++++ Input records

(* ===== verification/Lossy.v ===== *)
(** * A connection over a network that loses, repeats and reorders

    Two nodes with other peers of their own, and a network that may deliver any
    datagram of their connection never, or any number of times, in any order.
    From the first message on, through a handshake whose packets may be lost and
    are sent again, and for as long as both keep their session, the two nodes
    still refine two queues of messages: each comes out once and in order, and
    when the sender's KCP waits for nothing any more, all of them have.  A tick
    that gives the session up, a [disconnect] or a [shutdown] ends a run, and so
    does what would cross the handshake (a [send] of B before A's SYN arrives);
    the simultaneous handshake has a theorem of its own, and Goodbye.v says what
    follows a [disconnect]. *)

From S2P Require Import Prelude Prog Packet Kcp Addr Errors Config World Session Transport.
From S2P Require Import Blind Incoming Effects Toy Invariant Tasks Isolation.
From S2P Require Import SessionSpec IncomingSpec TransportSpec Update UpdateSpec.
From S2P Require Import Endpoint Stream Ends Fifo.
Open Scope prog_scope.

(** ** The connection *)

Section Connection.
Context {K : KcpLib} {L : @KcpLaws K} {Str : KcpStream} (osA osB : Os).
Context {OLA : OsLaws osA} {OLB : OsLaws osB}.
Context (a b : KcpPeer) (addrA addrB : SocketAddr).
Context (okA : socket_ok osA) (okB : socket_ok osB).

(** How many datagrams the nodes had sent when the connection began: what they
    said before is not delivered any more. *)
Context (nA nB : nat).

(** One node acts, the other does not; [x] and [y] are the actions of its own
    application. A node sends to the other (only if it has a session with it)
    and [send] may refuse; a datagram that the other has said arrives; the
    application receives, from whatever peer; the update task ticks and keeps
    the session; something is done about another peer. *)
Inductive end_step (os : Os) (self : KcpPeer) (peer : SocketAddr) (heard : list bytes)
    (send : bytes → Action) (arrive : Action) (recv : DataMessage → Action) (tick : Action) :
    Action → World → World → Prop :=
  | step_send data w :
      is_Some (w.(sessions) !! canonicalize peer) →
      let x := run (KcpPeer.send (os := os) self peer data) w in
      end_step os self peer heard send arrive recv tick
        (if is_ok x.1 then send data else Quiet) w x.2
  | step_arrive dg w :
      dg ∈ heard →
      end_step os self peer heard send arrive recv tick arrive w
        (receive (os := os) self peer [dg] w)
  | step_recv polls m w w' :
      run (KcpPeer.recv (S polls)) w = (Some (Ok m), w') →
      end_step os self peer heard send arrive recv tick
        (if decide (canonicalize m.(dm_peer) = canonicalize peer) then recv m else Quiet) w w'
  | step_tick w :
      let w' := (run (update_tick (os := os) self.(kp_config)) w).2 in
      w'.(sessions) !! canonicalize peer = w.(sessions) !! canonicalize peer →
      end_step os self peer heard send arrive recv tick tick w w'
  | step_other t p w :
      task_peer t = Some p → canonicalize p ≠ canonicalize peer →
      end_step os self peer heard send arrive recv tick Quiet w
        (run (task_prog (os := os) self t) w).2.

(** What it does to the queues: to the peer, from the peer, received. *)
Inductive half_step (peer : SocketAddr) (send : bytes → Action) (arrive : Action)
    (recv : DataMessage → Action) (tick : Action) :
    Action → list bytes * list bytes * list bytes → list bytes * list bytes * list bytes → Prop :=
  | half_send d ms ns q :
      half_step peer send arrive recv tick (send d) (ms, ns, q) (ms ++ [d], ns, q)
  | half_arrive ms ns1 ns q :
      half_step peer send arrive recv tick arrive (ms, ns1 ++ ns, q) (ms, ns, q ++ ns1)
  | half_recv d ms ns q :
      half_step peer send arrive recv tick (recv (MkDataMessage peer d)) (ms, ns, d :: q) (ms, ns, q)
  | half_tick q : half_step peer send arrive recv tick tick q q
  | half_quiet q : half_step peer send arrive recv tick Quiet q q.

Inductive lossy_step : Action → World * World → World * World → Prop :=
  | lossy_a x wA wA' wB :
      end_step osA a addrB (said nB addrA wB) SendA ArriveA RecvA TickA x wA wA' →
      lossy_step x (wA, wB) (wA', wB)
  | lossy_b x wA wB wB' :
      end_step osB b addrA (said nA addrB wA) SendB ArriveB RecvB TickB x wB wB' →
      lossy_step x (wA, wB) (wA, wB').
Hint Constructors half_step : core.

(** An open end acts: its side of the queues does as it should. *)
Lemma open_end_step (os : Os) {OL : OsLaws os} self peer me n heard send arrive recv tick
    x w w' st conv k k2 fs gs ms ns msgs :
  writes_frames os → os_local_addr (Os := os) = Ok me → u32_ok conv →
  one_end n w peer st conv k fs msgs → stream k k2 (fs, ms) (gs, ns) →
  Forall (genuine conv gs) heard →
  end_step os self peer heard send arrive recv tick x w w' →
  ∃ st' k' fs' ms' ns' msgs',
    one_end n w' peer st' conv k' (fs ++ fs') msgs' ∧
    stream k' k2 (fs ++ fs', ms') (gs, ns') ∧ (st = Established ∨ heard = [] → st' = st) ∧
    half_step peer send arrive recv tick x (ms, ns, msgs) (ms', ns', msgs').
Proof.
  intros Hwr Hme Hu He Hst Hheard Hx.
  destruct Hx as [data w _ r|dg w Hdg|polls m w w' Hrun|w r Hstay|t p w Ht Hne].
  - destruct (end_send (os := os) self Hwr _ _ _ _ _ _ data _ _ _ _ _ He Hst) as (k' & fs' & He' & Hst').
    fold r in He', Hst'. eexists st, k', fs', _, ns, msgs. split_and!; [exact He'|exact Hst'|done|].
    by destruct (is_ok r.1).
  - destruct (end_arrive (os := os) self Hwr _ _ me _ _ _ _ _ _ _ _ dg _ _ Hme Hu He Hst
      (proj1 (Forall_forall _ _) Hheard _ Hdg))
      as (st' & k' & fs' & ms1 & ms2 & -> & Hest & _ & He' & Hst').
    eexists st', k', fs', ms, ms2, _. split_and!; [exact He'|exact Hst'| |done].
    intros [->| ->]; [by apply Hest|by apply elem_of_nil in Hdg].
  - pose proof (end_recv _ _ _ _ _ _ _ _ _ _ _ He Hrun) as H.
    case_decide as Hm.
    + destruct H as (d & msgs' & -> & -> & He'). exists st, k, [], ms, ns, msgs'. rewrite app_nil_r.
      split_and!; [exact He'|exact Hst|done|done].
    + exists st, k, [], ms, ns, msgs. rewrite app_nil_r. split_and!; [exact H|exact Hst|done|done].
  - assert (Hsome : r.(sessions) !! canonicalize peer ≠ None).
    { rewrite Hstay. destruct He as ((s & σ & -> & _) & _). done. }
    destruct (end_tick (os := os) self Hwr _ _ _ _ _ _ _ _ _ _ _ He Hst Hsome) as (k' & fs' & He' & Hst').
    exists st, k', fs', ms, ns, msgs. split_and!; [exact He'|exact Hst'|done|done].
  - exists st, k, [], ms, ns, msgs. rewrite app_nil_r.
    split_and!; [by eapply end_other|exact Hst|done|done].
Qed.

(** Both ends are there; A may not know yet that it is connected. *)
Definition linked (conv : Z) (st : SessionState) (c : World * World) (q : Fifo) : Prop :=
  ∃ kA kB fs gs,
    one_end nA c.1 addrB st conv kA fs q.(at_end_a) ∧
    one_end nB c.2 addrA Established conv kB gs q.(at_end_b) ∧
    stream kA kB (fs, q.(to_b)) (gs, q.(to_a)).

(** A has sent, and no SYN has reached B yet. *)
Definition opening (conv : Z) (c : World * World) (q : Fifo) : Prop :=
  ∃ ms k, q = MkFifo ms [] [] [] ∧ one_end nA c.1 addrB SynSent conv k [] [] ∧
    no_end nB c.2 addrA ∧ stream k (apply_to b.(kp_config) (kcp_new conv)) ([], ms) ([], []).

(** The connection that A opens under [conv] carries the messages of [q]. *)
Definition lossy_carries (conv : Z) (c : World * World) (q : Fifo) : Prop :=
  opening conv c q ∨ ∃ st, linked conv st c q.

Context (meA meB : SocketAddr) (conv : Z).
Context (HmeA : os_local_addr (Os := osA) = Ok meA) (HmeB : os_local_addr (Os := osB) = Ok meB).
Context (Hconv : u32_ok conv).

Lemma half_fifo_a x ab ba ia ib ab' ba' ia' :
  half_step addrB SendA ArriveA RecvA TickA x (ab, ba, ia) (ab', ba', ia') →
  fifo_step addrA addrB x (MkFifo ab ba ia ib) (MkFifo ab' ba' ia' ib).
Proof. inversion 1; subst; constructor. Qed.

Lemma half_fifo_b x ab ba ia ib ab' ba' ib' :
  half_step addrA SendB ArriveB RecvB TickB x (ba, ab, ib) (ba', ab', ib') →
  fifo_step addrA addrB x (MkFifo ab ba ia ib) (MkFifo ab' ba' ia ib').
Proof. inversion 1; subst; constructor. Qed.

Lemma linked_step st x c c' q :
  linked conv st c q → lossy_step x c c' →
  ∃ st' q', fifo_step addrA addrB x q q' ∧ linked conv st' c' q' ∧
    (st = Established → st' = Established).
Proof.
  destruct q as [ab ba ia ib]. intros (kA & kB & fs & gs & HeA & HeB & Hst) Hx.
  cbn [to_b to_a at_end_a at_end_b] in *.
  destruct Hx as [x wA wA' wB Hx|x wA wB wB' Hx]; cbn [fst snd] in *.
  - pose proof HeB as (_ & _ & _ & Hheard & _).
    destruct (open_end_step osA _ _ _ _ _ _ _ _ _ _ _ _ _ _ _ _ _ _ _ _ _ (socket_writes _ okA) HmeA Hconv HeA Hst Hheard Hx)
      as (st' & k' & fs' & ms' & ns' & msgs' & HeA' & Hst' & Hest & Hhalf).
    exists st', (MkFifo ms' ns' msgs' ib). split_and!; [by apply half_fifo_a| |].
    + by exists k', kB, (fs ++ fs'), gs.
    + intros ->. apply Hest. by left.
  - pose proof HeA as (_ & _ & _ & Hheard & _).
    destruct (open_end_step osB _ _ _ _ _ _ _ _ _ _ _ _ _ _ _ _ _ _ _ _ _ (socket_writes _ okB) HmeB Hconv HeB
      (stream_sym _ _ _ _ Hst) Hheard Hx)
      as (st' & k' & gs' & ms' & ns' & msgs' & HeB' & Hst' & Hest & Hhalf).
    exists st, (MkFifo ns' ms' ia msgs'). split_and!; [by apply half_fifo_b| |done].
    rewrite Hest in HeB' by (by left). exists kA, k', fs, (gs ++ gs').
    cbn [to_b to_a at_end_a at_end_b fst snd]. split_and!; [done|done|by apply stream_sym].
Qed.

++++++++

### Action item
Return word for word the lines above from the line with "as (st' & k' & fs' & ms1" to the line with "Lemma half_fifo_b x", including both and leaving out all others.

### Response to the task
      as (st' & k' & fs' & ms1 & ms2 & -> & Hest & _ & He' & Hst').
    eexists st', k', fs', ms, ms2, _. split_and!; [exact He'|exact Hst'| |done].
    intros [->| ->]; [by apply Hest|by apply elem_of_nil in Hdg].
  - pose proof (end_recv _ _ _ _ _ _ _ _ _ _ _ He Hrun) as H.
    case_decide as Hm.
    + destruct H as (d & msgs' & -> & -> & He'). exists st, k, [], ms, ns, msgs'. rewrite app_nil_r.
      split_and!; [exact He'|exact Hst|done|done].
    + exists st, k, [], ms, ns, msgs. rewrite app_nil_r. split_and!; [exact H|exact Hst|done|done].
  - assert (Hsome : r.(sessions) !! canonicalize peer ≠ None).
    { rewrite Hstay. destruct He as ((s & σ & -> & _) & _). done. }
    destruct (end_tick (os := os) self Hwr _ _ _ _ _ _ _ _ _ _ _ He Hst Hsome) as (k' & fs' & He' & Hst').
    exists st, k', fs', ms, ns, msgs. split_and!; [exact He'|exact Hst'|done|done].
  - exists st, k, [], ms, ns, msgs. rewrite app_nil_r.
    split_and!; [by eapply end_other|exact Hst|done|done].
Qed.

(** Both ends are there; A may not know yet that it is connected. *)
Definition linked (conv : Z) (st : SessionState) (c : World * World) (q : Fifo) : Prop :=
  ∃ kA kB fs gs,
    one_end nA c.1 addrB st conv kA fs q.(at_end_a) ∧
    one_end nB c.2 addrA Established conv kB gs q.(at_end_b) ∧
    stream kA kB (fs, q.(to_b)) (gs, q.(to_a)).

(** A has sent, and no SYN has reached B yet. *)
Definition opening (conv : Z) (c : World * World) (q : Fifo) : Prop :=
  ∃ ms k, q = MkFifo ms [] [] [] ∧ one_end nA c.1 addrB SynSent conv k [] [] ∧
    no_end nB c.2 addrA ∧ stream k (apply_to b.(kp_config) (kcp_new conv)) ([], ms) ([], []).

(** The connection that A opens under [conv] carries the messages of [q]. *)
Definition lossy_carries (conv : Z) (c : World * World) (q : Fifo) : Prop :=
  opening conv c q ∨ ∃ st, linked conv st c q.

Context (meA meB : SocketAddr) (conv : Z).
Context (HmeA : os_local_addr (Os := osA) = Ok meA) (HmeB : os_local_addr (Os := osB) = Ok meB).
Context (Hconv : u32_ok conv).

Lemma half_fifo_a x ab ba ia ib ab' ba' ia' :
  half_step addrB SendA ArriveA RecvA TickA x (ab, ba, ia) (ab', ba', ia') →
  fifo_step addrA addrB x (MkFifo ab ba ia ib) (MkFifo ab' ba' ia' ib).
Proof. inversion 1; subst; constructor. Qed.

Lemma half_fifo_b x ab ba ia ib ab' ba' ib' :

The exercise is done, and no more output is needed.